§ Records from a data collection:

[Start of Attachment]

Lemma trace_app {B} (l k : list (gcall B)) :
  opened (l ++ k) = opened l ++ opened k /\ closed (l ++ k) = closed l ++ closed k /\
  acts (l ++ k) = acts l ++ acts k /\ colls (l ++ k) = colls l ++ colls k.
Proof. unfold opened, closed, acts, colls. by rewrite !omap_app. Qed.

Section reasoning.
Context {W B : Type} {MW : Mongoc W B} {HO : HashOrder}.
Abbreviation client := (mongo_client (W:=W) (B:=B)).
Abbreviation M := (eff client).

(** The handles a client keeps: its database and its collections. *)
Definition held (s : client) : list Z := option_list (mo_database s) ++ map snd (mo_name2coll s).

(** From [s] to [s'] the calls [l] were made, and every handle that was opened was
    closed, or is kept, or is one of [y]; [x] are handles from before. *)
Definition balance (l : list (gcall B)) (x y : list Z) (s s' : client) : Prop :=
  mo_trace s' = mo_trace s ++ l /\ opened l ++ x ++ held s ≡ₚ closed l ++ y ++ held s'.

Lemma balance_trans l k x y z (s1 s2 s3 : client) :
  balance l x y s1 s2 -> balance k y z s2 s3 -> balance (l ++ k) x z s1 s3.
Proof.
  intros [Ht Hp] [Ht' Hp']. split; [by rewrite Ht', Ht, app_assoc|]. destruct (trace_app l k) as (-> & -> & _).
  trans ((opened l ++ x ++ held s1) ++ opened k); [solve_Permutation|].
  rewrite Hp, <- !app_assoc, <- Hp'. solve_Permutation.
Qed.

(** Such a step of a request, which leaves the database alone, and forgets no
    collection; [v] are the calls that do something for the request. *)
Definition moved (x y : list Z) (v : list (gcall B)) (s s' : client) : Prop :=
  exists l, balance l x y s s' /\ acts l = v /\
    mo_name2coll s' = mo_name2coll s ++ colls l /\ mo_database s' = mo_database s.
Abbreviation did := (moved [] []).

Lemma moved_refl x (s : client) : moved x x [] s s.
Proof. exists []. split_and!; [split|..]; cbn; by rewrite ?app_nil_r. Qed.

Lemma moved_trans x y z v v' (s1 s2 s3 : client) : moved x y v s1 s2 -> moved y z v' s2 s3 -> moved x z (v ++ v') s1 s3.
Proof.
  intros (l & Hb & Hv & Hc & Hd) (k & Hb' & Hv' & Hc' & Hd'). exists (l ++ k). split; [by eapply balance_trans|].
  destruct (trace_app l k) as (_ & _ & -> & ->). split; [by rewrite Hv, Hv'|]. rewrite Hc', Hc, app_assoc.
  split; [done|congruence].
Qed.

Lemma moved_quiet x y z v (s1 s2 s3 : client) : moved x y v s1 s2 -> moved y z [] s2 s3 -> moved x z v s1 s3.
Proof. intros H H'. rewrite <- (app_nil_r v). by eapply moved_trans. Qed.

Lemma moved_frame z x y v (s s' : client) : moved x y v s s' -> moved (z ++ x) (z ++ y) v s s'.
Proof.
  intros (l & [Ht Hp] & Hv). exists l. split; [|done]. split; [done|].
  trans (z ++ opened l ++ x ++ held s); [solve_Permutation|]. rewrite Hp. solve_Permutation.
Qed.

(** The collections that are known stay so. *)
Lemma moved_known x y v (s s' : client) : moved x y v s s' -> mo_name2coll s ⊆ mo_name2coll s'.
Proof. intros (l & _ & _ & -> & _). set_solver. Qed.
Lemma moved_elem x y v (s s' : client) e : moved x y v s s' -> e ∈ mo_name2coll s -> e ∈ mo_name2coll s'.
Proof. intros H%moved_known. apply H. Qed.

(** A call that opens the handles [o] and closes [x] among those at hand. *)
Lemma spec_bcall {A} (f : W -> A * W) (e : A -> list (gcall B)) (s : client) x y :
  (forall a, opened (e a) ++ x ≡ₚ closed (e a) ++ y a) ->
  spec (call f e) s (fun a s' => balance (e a) x (y a) s s' /\ mo_database s' = mo_database s /\ mo_name2coll s' = mo_name2coll s).
Proof.
  intros H a s'. unfold call. destruct (f (mo_world s)) as [b w]. intros [= <- <-]. split; [|done].
  split; [done|]. unfold held. cbn. by rewrite !app_assoc, H.
Qed.

Lemma spec_mcall {A} (f : W -> A * W) (e : A -> list (gcall B)) (s : client) x y :
  (forall a, opened (e a) ++ x ≡ₚ closed (e a) ++ y a) -> (forall a, colls (e a) = []) ->
  spec (call f e) s (fun a s' => moved x (y a) (acts (e a)) s s' /\ mo_database s' = mo_database s /\ mo_name2coll s' = mo_name2coll s).
Proof.
  intros H Hc. eapply spec_mono; [by apply (spec_bcall f e s x y)|]. intros a s' (Hb & Hd & Hn). split; [|done].
  exists (e a). by rewrite Hc, app_nil_r.
Qed.

Lemma spec_act {A} (f : W -> A * W) (e : A -> list (gcall B)) (s : client) :
  (forall a, opened (e a) = [] /\ closed (e a) = [] /\ colls (e a) = []) ->
  spec (call f e) s (fun a s' => did (acts (e a)) s s').
Proof.
  intros H. eapply spec_mono; [apply (spec_mcall f e s [] (fun _ => []))| ]; [| |by intros ? ? [? _]];
    intros a; destruct (H a) as (E1 & E2 & E3); by rewrite ?E1, ?E2, ?E3.
Qed.

Lemma find_coll_elem l name h : find_coll l name = Some h -> (name, h) ∈ l.
Proof.
  induction l as [|[n k] l IH]; cbn; [done|]. case_bool_decide as E; [intros [= ->]; subst n; by left|]. intros H. right. auto.
Qed.

(** The handle is that of the collection with this name. *)
Lemma getCollection_did name (s : client) :
  spec (getCollection name) s (fun h s' => did [] s s' /\ (c_str name, h) ∈ mo_name2coll s').
Proof.
  apply spec_bind, spec_gets. destruct (find_coll _ _) as [h|] eqn:E.
  { apply spec_ret. split; [apply moved_refl|by apply find_coll_elem]. }
  apply spec_bind, spec_bind, spec_gets, spec_of_option. intros d _. apply spec_bind.
  eapply spec_mono; [apply (spec_bcall _ _ s [] (fun h => [h])); done|]. intros h s1 ([Ht Hp] & Hd & Hn).
  apply spec_bind, spec_modify, spec_ret. split; [|cbn; set_solver].
  exists [GCollection (c_str name) h]. split_and!; [|done|cbn; by rewrite Hn|done]. split; [done|].
  rewrite Hp. unfold held, set_colls. cbn. rewrite map_app. cbn. solve_Permutation.
Qed.

Lemma write_one_did name w (s : client) :
  spec (write_one name w) s (fun rc s' => exists c ok, rc = rc_of ok /\ (c_str name, c) ∈ mo_name2coll s' /\ did [GWrite c w ok] s s').
Proof.
  apply spec_bind. eapply spec_mono; [apply getCollection_did|]. intros c s1 [H1 Hc]. apply spec_bind.
  eapply spec_mono; [by apply spec_act|]. intros ok s2 H2. apply spec_ret. exists c, ok. split; [done|].
  split; [by apply (moved_elem _ _ _ _ _ _ H2)|]. exact (moved_trans _ _ _ _ _ _ _ _ H1 H2).
Qed.

(** A computation between a call that opens a handle and one that closes it. *)
Lemma moved_bracket h v v' (s s1 s2 s3 : client) : moved [] [h] v s s1 -> did v' s1 s2 -> moved [h] [] [] s2 s3 -> did (v ++ v') s s3.
Proof.
  intros H1 H2 H3. eapply moved_quiet; [|exact H3]. eapply moved_trans; [exact H1|]. by apply (moved_frame [h] [] []).
Qed.

(** The calls of a list of writes, of which [None] has a null document and
    [Some None] is not a write: they are made in order, to the first that fails, each
    on a handle for its place. *)
Inductive written {X} (on : X -> Z -> Prop) : list (option (option (X * write B))) -> list (gcall B) -> Z -> Prop :=
| wr_all : written on [] [] 0
| wr_next x w h l v rc : on x h -> written on l v rc -> written on (Some (Some (x, w)) :: l) (GWrite h w true :: v) rc
| wr_fail x w h l : on x h -> written on (Some (Some (x, w)) :: l) [GWrite h w false] (-1)
| wr_invalid l rc : rc <> 0 -> written on (Some None :: l) [] rc.

(** A request as a write, and the collection it names. *)
Definition named_write (r : mongo_one B) : option (option (bytes * write B)) :=
  option_map (option_map (pair (c_str (mg_collName r)))) (write_of r).

Definition among (k : list (bytes * Z)) (name : bytes) (c : Z) : Prop := (name, c) ∈ k.

Lemma transaction_loop_did l (s : client) :
  spec (transaction_loop l) s (fun rc s' => exists v, did v s s' /\
    forall k, mo_name2coll s' ⊆ k -> written (among k) (map named_write l) v rc).
Proof.
  revert s. induction l as [|r l IH]; intros s; cbn [transaction_loop map].
  { apply spec_ret. exists []. split; [apply moved_refl|constructor]. }
  unfold named_write at 1. apply spec_bind, spec_of_option. intros [w|] ->; cbn [option_map].
  - apply spec_bind. eapply spec_mono; [apply write_one_did|]. intros rc s1 (c & ok & -> & Hc & H1). destruct ok; cbn.
    + eapply spec_mono; [apply IH|]. intros rc s2 (v & H2 & Hw). exists (GWrite c w true :: v).
      split; [exact (moved_trans _ _ _ _ _ _ _ _ H1 H2)|]. intros k Hk. constructor; [|auto].
      apply Hk. by apply (moved_elem _ _ _ _ _ _ H2).
    + apply spec_ret. exists [GWrite c w false]. split; [done|]. intros k Hk. constructor. by apply Hk.
  - apply spec_ret. exists []. split; [apply moved_refl|]. constructor. by case_if.
Qed.

(** What a transaction does, and its result. *)
Inductive transacted (k : list (bytes * Z)) (items : list (option (option (bytes * write B)))) : Z -> list (gcall B) -> Prop :=
| ta_no_session : transacted k items (-1) []
| ta_not_started h : transacted k items (-2) [GBegin h false]
| ta_committed h v : written (among k) items v 0 -> transacted k items 0 (GBegin h true :: v ++ [GCommit h true])
| ta_write_failed h v rc ok : written (among k) items v rc -> rc <> 0 ->
    transacted k items (if (ok : bool) then -4 else -3) (GBegin h true :: v ++ [GAbort h ok])
| ta_commit_failed h v ok : written (among k) items v 0 ->
    transacted k items (if (ok : bool) then -4 else -3) (GBegin h true :: v ++ [GCommit h false; GAbort h ok]).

[End of Attachment]

§ The task: Looking at the data above, count every line holding the word "bytes" and state only the count.

§ Reply to the task: 3